Pulsed Repetition Frequency (PRF)

• Pulse Repetition Frequency (PRF) refers to the number of sound pulses generated by the transducer per second.
• The determination of PRF is attributed to the sound source and can be adjusted by the sonographer.
• There is an inverse relationship between imaging depth and PRF, meaning as imaging depth increases, PRF decreases.

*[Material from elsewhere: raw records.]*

(* ===== verification/EventRouter.v ===== *)
(** * The event router

    Models [internal/server/eventrouter/eventrouter.go]: planning (the first
    matching eligible rule of each org), applying a plan (waking the tasks
    subscribed to the event's URL in the rule's namespace, or creating one), and
    routing, which is the two together.  The outcomes handed to
    [OnRouteOutcome] are part of [Route]'s result; [Meta] is opaque and left
    out. *)

From S2P Require Import Prelude AuthScope EventModel TaskModel Links PubSub ScheduleModel Rules.
From S2P Require Import Store StoreOps StoreLogic ApiBase Timeline ShellServer ApiTask.
From S2P Require Import ApiTaskSpec Evolution.

(** ** Planning *)

Record RouteMatch := mkMatch {
  RM_OrgID : Z; RM_Rule : RoutingRule; RM_RuleIndex : nat }.

(** The inner loop of [Plan], from rule [i] on. *)
Fixpoint first_match (isMember : bool) (input : InputEvent) (i : nat) (rules : list RoutingRule)
    : option (RoutingRule * nat) :=
  match rules with
  | [] => None
  | rule :: rest =>
      if negb isMember && negb (Rule_Public rule) then first_match isMember input (S i) rest
      else if Match rule input then Some (rule, i)
      else first_match isMember input (S i) rest
  end.

Definition plan_org (input : InputEvent) (org : OrgRoutingRules) : option RouteMatch :=
  match first_match (OR_IsMember org) input 0 (OR_Rules org) with
  | Some (rule, i) => Some (mkMatch (OR_OrgID org) rule i)
  | None => None
  end.

Definition Plan (input : InputEvent) : M (list RouteMatch) :=
  orgs ← ListRoutingRulesForEvent NoTx (Input_UserID input) (Input_Orgs input);
  mret (omap (plan_org input) orgs).

(** ** Attaching *)

Definition external_payload (input : InputEvent) : EventPayload :=
  External (mkExternal (Input_Description input) (Input_URL input) (Input_Data input)
    (Input_Details input) (Input_Source input) (Input_Type input)).

Definition external_event (taskID orgID : Z) (wake : bool) (input : InputEvent) : Event :=
  newEvent taskID orgID wake (external_payload input).

Definition attach_resources (taskID eventID : Z) : list NotificationResource :=
  [mkResource "updated" "task" taskID; mkResource "updated" "event" eventID;
   mkResource "appended" "task_events" taskID].

Definition attached_message (taskID : Z) (input : InputEvent) : string :=
  "Task " +:+ FormatInt taskID +:+ ": " +:+ Input_Description input +:+ " (" +:+ Input_URL input
    +:+ ")".

Definition woken_message (taskID eventID : Z) (input : InputEvent) : string :=
  "Task " +:+ FormatInt taskID +:+ " woken by event " +:+ FormatInt eventID +:+ ": "
    +:+ Input_Description input +:+ " (" +:+ Input_URL input +:+ ")".

(** A notification with no user behind it. *)
Definition router_notification (orgID now : Z) (resources : list NotificationResource)
    (runner message : string) : Notification :=
  mkNotification "change" resources now orgID "" "" runner TaskStatusUnspecified message false.

Definition attach (taskID : Z) (input : InputEvent) (orgID : Z) (wake : bool) : M Event :=
  now ← time_Now;
  r ← WithTx NoTx (λ tx,
    event ← CreateEvent tx (external_event taskID orgID wake input);
    if negb wake then
      Commit tx ;;
      mret (event, router_notification orgID now (attach_resources taskID (Event_ID event)) ""
                     (attached_message taskID input))
    else
      task ← GetTaskForUpdate tx taskID orgID;
      let wasDone := IsDone task in
      let (_, task') := Start task in
      UpdateTask tx task' ;;
      Commit tx ;;
      mret (event, router_notification orgID now (attach_resources (Task_ID task') (Event_ID event))
                     (PendingRunner task')
                     (if wasDone then woken_message (Task_ID task') (Event_ID event) input else "")));
  publish (snd r) ;;
  mret (fst r).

Pulse Repetition Period (PRP)

• Pulse-repetition period (PRP) refers to the time from the beginning of one pulse to the beginning of the next one.
• PRP is the reciprocal of Pulse Repetition Frequency (PRF), expressed in milliseconds or any unit of time (PRP = 1 / PRF).
• The determination of PRP is influenced by the sound source, and it can be adjusted by the operator.

Pulse Duration (PD)

• Pulse duration (PD) is the time that it takes for one pulse to occur.
• PD is equal to the period (the time for one cycle) times the number of cycles in the pulse (n) and is expressed in microseconds (PD = n × T).
• Sonographic pulses are typically two or three cycles long, while Doppler pulses are typically 5 to 30 cycles long.

Duty Factor (DF)

• The duty factor is the percentage of time that the ultrasound system transmits sound.
• DF is the fraction of the PRP that the sound is on.
• Typical DFs for sonography are in the range of 0.1% to 1.0%, and for Doppler ultrasound, the range is 0.5% to 5.0%.
• The sonographer can adjust the duty factor when changing imaging depth.

Spatial Pulse Length (SPL)

• SPL is the length of a pulse from front to back.
• SPL is equal to the length of each cycle times the number of cycles in the pulse (SPL = n × wavelength).
• SPL determines axial resolution.
• Because wavelength decreases with increasing frequency, SPL decreases with increasing frequency.